Ghislaine Maxwell is asking the U.S. Supreme Court to overturn her 2022 sex trafficking conviction, claiming she was wrongfully prosecuted despite a non-prosecution agreement Jeffrey Epstein reached with the federal government nearly two decades ago. The appeal comes as congressional pressure mounts on the Justice Department to release additional records related to Epstein’s network and alleged co-conspirators.

In a new brief filed Monday, Maxwell’s attorneys argue that federal prosecutors violated a binding deal Epstein struck with the U.S. Attorney’s Office in Florida in 2007. That agreement, they claim, extended protection to unnamed co-conspirators — including Maxwell — and should have shielded her from criminal charges.

“This case is about what the government promised, not what Epstein did,” the filing states, casting Maxwell as a legal scapegoat for Epstein’s decades-long abuse of underage girls.

Maxwell’s legal team is asking the high court to take up the case after the 2nd U.S. Circuit Court of Appeals in New York upheld her conviction, rejecting the idea that a Florida-based agreement could bind prosecutors in another state. Maxwell is serving a 20-year sentence for her role in a years-long conspiracy with Epstein to sexually abuse minors.

The government’s response, submitted earlier this month, rejected Maxwell’s argument outright, stating that she was not a party to the 2007 deal and that “only Epstein and the Florida USAO were parties.” DOJ lawyers also emphasized that the New York charges were pursued by a different office, unbound by Florida’s arrangements.

Despite this, Maxwell’s attorney David Oscar Markus issued a pointed appeal to both the Supreme Court and former President Donald Trump, whose administration oversaw her prosecution.

“President Trump built his legacy in part on the power of a deal – and surely he would agree that when the United States gives its word, it must stand by it,” Markus said, calling Maxwell’s case a matter of “profound injustice.”

Trump, for his part, recently told reporters he had never been approached about pardoning Maxwell but claimed he declined an invitation to visit Epstein’s private island — a frequent site of alleged abuse — while noting many in Palm Beach were also invited.

The Supreme Court has not yet decided whether it will take up the appeal, but Maxwell’s high-profile plea arrives amid renewed scrutiny of Epstein-related prosecutions. Last week, Deputy Attorney General Todd Blanche reportedly met with Maxwell for nine hours in Florida. Sources familiar with the meeting say she initiated the discussion and received limited immunity for statements made during the session. Those talks were not mentioned in her Supreme Court filing.

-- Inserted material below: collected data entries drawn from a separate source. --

(* ===== verification/IdAlloc.v ===== *)
(** qlib/idallocator.rs: [IdAllocator], which hands out port numbers and other
    identifiers from a range, continuing after the last one handed out. *)
From S2P Require Import Prelude BTree Range Gaps.
#[local] Open Scope Z_scope.
#[local] Open Scope u64_scope.

Record IdAllocator : Type := mkIds {
  ia_range : Range;
  ia_map : list (Z * Z);
  ia_prevAllocatedId : Z;
}.

Module IdAllocator.
Implicit Types (a : IdAllocator) (id : Z).

Definition with_map a m : IdAllocator := mkIds (ia_range a) m (ia_prevAllocatedId a).
Definition with_prev a p : IdAllocator := mkIds (ia_range a) (ia_map a) p.

Definition New (start len : Z) : IdAllocator :=
  let range := mkRange start len in
  mkIds range (Gaps.New range len) (start -w 1).

Definition LastGap a : option Range := Gaps.LastGap (ia_map a).

Definition Fork a : IdAllocator :=
  mkIds (mkRange (r_start (ia_range a)) (r_len (ia_range a)))
    (Gaps.Fork (ia_map a)) (r_start (ia_range a) -w 1).

Definition Take a id : outcome IdAllocator :=
  m ← Gaps.Take (ia_map a) id; Ret (with_map a m).

Definition AllocAfterInternal a id : outcome (IdAllocator * option Z) :=
  '(m, i) ← Gaps.AllocAfter (ia_map a) id; Ret (with_map a m, i).

Definition AllocFromStart a : outcome (IdAllocator * option Z) :=
  AllocAfterInternal a (r_start (ia_range a)).

Definition AllocFromCurrent a : outcome (IdAllocator * option Z) :=
  '(a, id) ← AllocAfterInternal a (ia_prevAllocatedId a +w 1);
  '(a, id) ←
    (match id with
     | None =>
         if negb (ia_prevAllocatedId a =? r_start (ia_range a) -w 1)
         then AllocFromStart a else Ret (a, None)
     | Some _ => Ret (a, id)
     end);
  match id with
  | Some i => Ret (with_prev a i, id)
  | None => Ret (a, id)
  end.

Definition Free a id : IdAllocator :=
  if negb (Contains (ia_range a) id) then a
  else with_map a (Gaps.Free (ia_map a) id).

(** * Well-formed allocators *)

Abbreviation free := Gaps.free.
Abbreviation gaps := Gaps.gaps.

Record Inv a : Prop := {
  inv_range : proper (ia_range a) /\ 0 < r_len (ia_range a);
  inv_gaps : gaps (r_start (ia_range a)) (ia_map a) (r_start (ia_range a) + r_len (ia_range a));
  inv_prev : ia_prevAllocatedId a = r_start (ia_range a) -w 1 \/
             covers (ia_range a) (ia_prevAllocatedId a);
}.

Lemma range_bounds a : Inv a ->
  0 <= r_start (ia_range a) /\ r_start (ia_range a) + r_len (ia_range a) <= U64_MAX.
Proof. intros [[(H1 & H2 & H3) H4] _ _]. unfold in64 in *. lia. Qed.

Lemma range_start a : Inv a -> 0 <= r_start (ia_range a) < U64_MAX.
Proof. intros [[(H1 & H2 & H3) H4] _ _]. unfold in64 in *. lia. Qed.

(** Allocation returns the least free identifier at or above [id]. *)
Lemma alloc_least a id : Inv a ->
  exists a' o, AllocAfterInternal a id = Ret (a', o) /\
    match o with
    | None => a' = a /\ forall j, id <= j -> ~ free (ia_map a) j
    | Some i =>
        id <= i /\ free (ia_map a) i /\ (forall j, id <= j < i -> ~ free (ia_map a) j) /\
        gaps (r_start (ia_range a)) (ia_map a') (r_start (ia_range a) + r_len (ia_range a)) /\
        a' = with_map a (ia_map a') /\
        forall x, free (ia_map a') x <-> free (ia_map a) x /\ x <> i
    end.
Proof.
  intros HI. unfold AllocAfterInternal.
  destruct (Gaps.AllocAfter_least _ _ _ (range_bounds a HI) (inv_gaps _ HI) id) as (m' & o & -> & H).
  rewrite bind_ret. eexists _, o. split; [done |]. destruct o as [i |].
  - destruct H as (H1 & H2 & H3 & H4 & H5). by split_and!.
  - destruct H as [-> H]. split; [by destruct a | done].
Qed.

Lemma free_joins a id : Inv a -> covers (ia_range a) id -> ~ free (ia_map a) id ->
  gaps (r_start (ia_range a)) (ia_map (Free a id)) (r_start (ia_range a) + r_len (ia_range a)) /\
  Free a id = with_map a (ia_map (Free a id)) /\
  forall x, free (ia_map (Free a id)) x <-> free (ia_map a) x \/ x = id.
Proof.
  intros HI Hc Hn. pose proof (inv_range _ HI) as [Hp _]. unfold Free.
  rewrite (proj2 (Contains_proper _ _ Hp) Hc). cbn [negb ia_map with_map].
  destruct (Gaps.Free_map _ _ _ (range_bounds a HI) (inv_gaps _ HI) id Hc Hn) as [H1 H2]. by split_and!.
Qed.

Lemma free_covers a x : Inv a -> free (ia_map a) x -> covers (ia_range a) x.
Proof.
  intros HI (g & Hg & Hx). pose proof (Gaps.gaps_elem _ _ _ _ (inv_gaps _ HI) Hg).
  unfold Gaps.within, covers in *. lia.
Qed.

(** The identifier the next search starts from. *)
Lemma next_start a : Inv a ->
  ia_prevAllocatedId a +w 1 = r_start (ia_range a) /\ ia_prevAllocatedId a = r_start (ia_range a) -w 1 \/
  ia_prevAllocatedId a +w 1 = ia_prevAllocatedId a + 1.
Proof.
  intros HI. pose proof (range_bounds a HI). pose proof (range_start a HI). destruct (inv_prev _ HI) as [E | Hc].
  - left. split; [| done]. rewrite E. destruct (Z.eq_dec (r_start (ia_range a)) 0) as [-> |]; [done |].
    rewrite sub64_small, add64_small by u64. lia.
  - right. unfold covers in Hc. apply add64_small. u64.
Qed.

Lemma Inv_with a m : Inv a -> gaps (r_start (ia_range a)) m (r_start (ia_range a) + r_len (ia_range a)) ->
  Inv (with_map a m).
Proof. intros [H1 H2 H3] Hg. by split. Qed.

(** [AllocFromCurrent] on a well-formed allocator returns, and keeps it well formed.
    It returns [None] exactly when no identifier is free.  Otherwise it returns a
    free identifier of the range, which is then the only one that is no longer free:
    the least one after the previous allocation, or the least of all when there is
    none after it. *)
Theorem AllocFromCurrent_spec a :
  Inv a ->
  exists a' o, AllocFromCurrent a = Ret (a', o) /\ Inv a' /\
    (o = None <-> forall x, ~ free (ia_map a) x) /\
    (forall i, o = Some i ->
       covers (ia_range a) i /\ free (ia_map a) i /\ ia_prevAllocatedId a' = i /\
       (forall x, free (ia_map a') x <-> free (ia_map a) x /\ x <> i) /\
       let from := ia_prevAllocatedId a +w 1 in
       (from <= i /\ (forall j, from <= j < i -> ~ free (ia_map a) j) \/
        (forall j, from <= j -> ~ free (ia_map a) j) /\ (forall j, j < i -> ~ free (ia_map a) j))).
Proof.
  intros HI. unfold AllocFromCurrent.
  destruct (alloc_least a (ia_prevAllocatedId a +w 1) HI) as (a1 & o1 & -> & H1). rewrite bind_ret.
  destruct o1 as [i |].
  - destruct H1 as (Hi & Hf & Hmin & Hg & E & Hfr). rewrite bind_ret. eexists _, _. split; [done |].
    pose proof (free_covers _ _ HI Hf) as Hc. rewrite E. split_and!.
    + destruct (Inv_with _ _ HI Hg) as [I1 I2 _]. split; [done | done | by right].
    + split; [done |]. intros H. by destruct (H i).
    + intros i' [= <-]. split_and!; auto.
  - destruct H1 as [-> Hno]. destruct (Z.eqb_spec (ia_prevAllocatedId a) (r_start (ia_range a) -w 1)) as [Ep | Ep]; cbn [negb].
    { rewrite bind_ret. exists a, None. split_and!; [done | done | | done]. split; [intros _ x Hx | done].
      pose proof (free_covers _ _ HI Hx) as Hc. unfold covers in Hc. destruct (next_start a HI) as [[E _] | E].
      - apply (Hno x); [lia | done].
      - pose proof (range_start a HI). rewrite Ep in E.
        destruct (Z.eq_dec (r_start (ia_range a)) 0) as [E0 |]; [rewrite E0 in E; by vm_compute in E |].
        rewrite Ep in Hno. rewrite sub64_small, add64_small in Hno by u64. apply (Hno x); [lia | done]. }
    unfold AllocFromStart. destruct (alloc_least a (r_start (ia_range a)) HI) as (a2 & o2 & -> & H2).
    rewrite bind_ret. destruct o2 as [i |].
    + destruct H2 as (Hi & Hf & Hmin & Hg & E & Hfr). eexists _, _. split; [done |].
      pose proof (free_covers _ _ HI Hf) as Hc. rewrite E. split_and!.
      * destruct (Inv_with _ _ HI Hg) as [I1 I2 _]. split; [done | done | by right].
      * split; [done |]. intros H. by destruct (H i).
      * intros i' [= <-]. split_and!; auto. right. split; [done |]. intros j Hj Hfj.
        pose proof (free_covers _ _ HI Hfj) as Hcj. unfold covers in Hcj. apply (Hmin j); [lia | done].
    + destruct H2 as [-> Hno2]. exists a, None. split_and!; [done | done | | done].
      split; [intros _ x Hx | done]. pose proof (free_covers _ _ HI Hx) as Hc. unfold covers in Hc.
      apply (Hno2 x); [lia | done].
Qed.

(** [Free] of an allocated identifier of the range keeps the allocator well formed
    (it joins the neighbouring intervals) and makes exactly this identifier free; an
    identifier outside the range is ignored. *)
Theorem Free_spec a id :
  Inv a -> ~ free (ia_map a) id ->
  Inv (Free a id) /\
  forall x, free (ia_map (Free a id)) x <->
    free (ia_map a) x \/ (x = id /\ Contains (ia_range a) id = true).
Proof.
  intros HI Hn. pose proof (inv_range _ HI) as [Hp _].
  destruct (Contains (ia_range a) id) eqn:Hc.
  - apply Contains_proper in Hc; [| done]. destruct (free_joins a id HI Hc Hn) as (Hg & E & Hf).
    split; [rewrite E; by apply Inv_with |]. intros x. rewrite Hf. intuition.
  - unfold Free. rewrite Hc. cbn [negb]. split; [done |]. intros x. intuition congruence.
Qed.

(** allocating an identifier and freeing it gives back the same map of free
    intervals. *)
Theorem alloc_free_roundtrip a a' i :
  Inv a -> AllocAfterInternal a (r_start (ia_range a)) = Ret (a', Some i) ->
  ia_map (Free a' i) = ia_map a.
Proof.
  intros HI Ha. destruct (alloc_least a (r_start (ia_range a)) HI) as (a1 & o1 & E1 & H1).
  rewrite E1 in Ha. injection Ha as -> ->. destruct H1 as (_ & Hf & _ & Hg & E & Hfr).
  assert (Inv a') as HI' by (rewrite E; by apply Inv_with).
  assert (ia_range a' = ia_range a) as Er by (by rewrite E).
  destruct (free_joins a' i HI') as (Hg' & _ & Hf').
  - rewrite Er. by apply free_covers.
  - rewrite Hfr. tauto.
  - eapply Gaps.gaps_canonical; [exact Hg' | exact (inv_gaps _ HI) |].
    intros x. rewrite Hf', Hfr. destruct (Z.eq_dec x i) as [-> |]; intuition.
Qed.

(** A new allocator over a range that fits in 64 bits is well formed, and exactly
    the identifiers of the range are free. *)
Theorem New_spec start len :
  0 <= start -> 0 < len -> start + len <= U64_MAX ->
  Inv (New start len) /\ forall x, free (ia_map (New start len)) x <-> start <= x < start + len.
Proof.
  intros H1 H2 H3. assert (proper (mkRange start len)) as Hp by (unfold proper; simpl; split_and!; u64).
  assert (End_ (mkRange start len) -w 1 = start + len - 1) as E
    by (rewrite End_proper by done; simpl; rewrite sub64_small by u64; done).
  split.
  - split; unfold New; cbn [ia_range ia_map ia_prevAllocatedId r_start r_len Gaps.New bt_insert Gaps.gaps]; rewrite ?E;
      [done | lia | by left].
  - intros x. unfold New, Gaps.New. cbn [ia_map bt_insert]. rewrite E, Gaps.free_cons. pose proof (Gaps.free_nil x).
    unfold Gaps.within. simpl. intuition lia.
Qed.

(** ** Examples *)

Lemma New_witness : Inv (New 1 100) /\ free (ia_map (New 1 100)) 100.
Proof.
  destruct (New_spec 1 100 ltac:(lia) ltac:(lia) ltac:(by vm_compute)) as [HI Hf].
  split; [exact HI | apply Hf; lia].
Defined.

Definition three : IdAllocator := mkIds (mkRange 1 100) [(4, 1); (100, 90)] 4.

Lemma three_inv : Inv three.
Proof. split; vm_compute; intuition congruence. Qed.

Lemma AllocFromCurrent_witness :
  exists a' o, AllocFromCurrent three = Ret (a', o) /\ Inv a' /\ o <> None.
Proof.
  destruct (AllocFromCurrent_spec three three_inv) as (a' & o & E & HI & Hn & _).
  exists a', o. split_and!; [exact E | exact HI |]. intros H. apply (proj1 Hn H 50).
  exists (100, 90). split; [right; left | unfold Gaps.within; simpl; lia].
Defined.

Lemma Free_witness : Inv (Free three 5) /\ free (ia_map (Free three 5)) 5.
Proof.
  destruct (Free_spec three 5 three_inv) as [HI Hf].
  - intros (g & Hg & Hx). repeat apply elem_of_cons in Hg as [-> | Hg]; unfold Gaps.within in Hx; simpl in Hx;
      [lia | lia | by apply elem_of_nil in Hg].
  - split; [exact HI | apply Hf]. right. by split.
Defined.

Lemma alloc_free_witness :
  exists a' i, AllocFromStart three = Ret (a', Some i) /\ ia_map (Free a' i) = [(4, 1); (100, 90)].
Proof.
  eexists _, _. split; [vm_compute; reflexivity |].
  apply (alloc_free_roundtrip three _ _ three_inv). vm_compute. reflexivity.
Defined.
End IdAllocator.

Meanwhile, bipartisan efforts in Congress are gaining momentum to force the release of long-secret Epstein documents, including financial records and unredacted witness lists. Democratic Rep. Ro Khanna and Republican Rep. Thomas Massie are each sponsoring bills that would compel the DOJ to disclose what it knows about Epstein’s associates and alleged co-conspirators.

“It’s hard to believe that she and Epstein committed these crimes alone,” Khanna said on ABC’s This Week. Massie echoed the sentiment, emphasizing the need to “follow the money” and questioning whether Maxwell’s cooperation might be tied to a bid for clemency.

Though Speaker Mike Johnson and GOP leadership have shown little enthusiasm for putting either bill on the House floor, Khanna and Massie have floated using a discharge petition — a rarely used procedural move — to bypass leadership and force a vote. That would require support from all House Democrats and a sizable number of Republicans. The earliest the petition could be filed is September, when the House returns from recess.

Maxwell’s legal appeal and the push for transparency arrive in tandem with ongoing public frustration over what many see as selective accountability in the Epstein case. While Maxwell has been imprisoned and Epstein is dead, few high-profile figures alleged to be involved in the abuse ring have faced public consequences.

Critics have also drawn comparisons between Maxwell’s prosecution and the federal government’s handling of other elite-related scandals. Some observers, for instance, have questioned why Maxwell is now seeking relief from the Supreme Court while the U.S. quietly accepted a Boeing 747-8 luxury jet from the Qatari government during the Trump administration — a gift reportedly worth hundreds of millions of dollars.

As legal maneuvering continues, the Supreme Court’s decision on whether to hear Maxwell’s appeal will serve as a pivotal moment in a case that has never fully faded from public consciousness. What remains to be seen is whether the court — or Congress — will finally force into daylight the full scope of who was involved in one of the most notorious abuse networks in American history.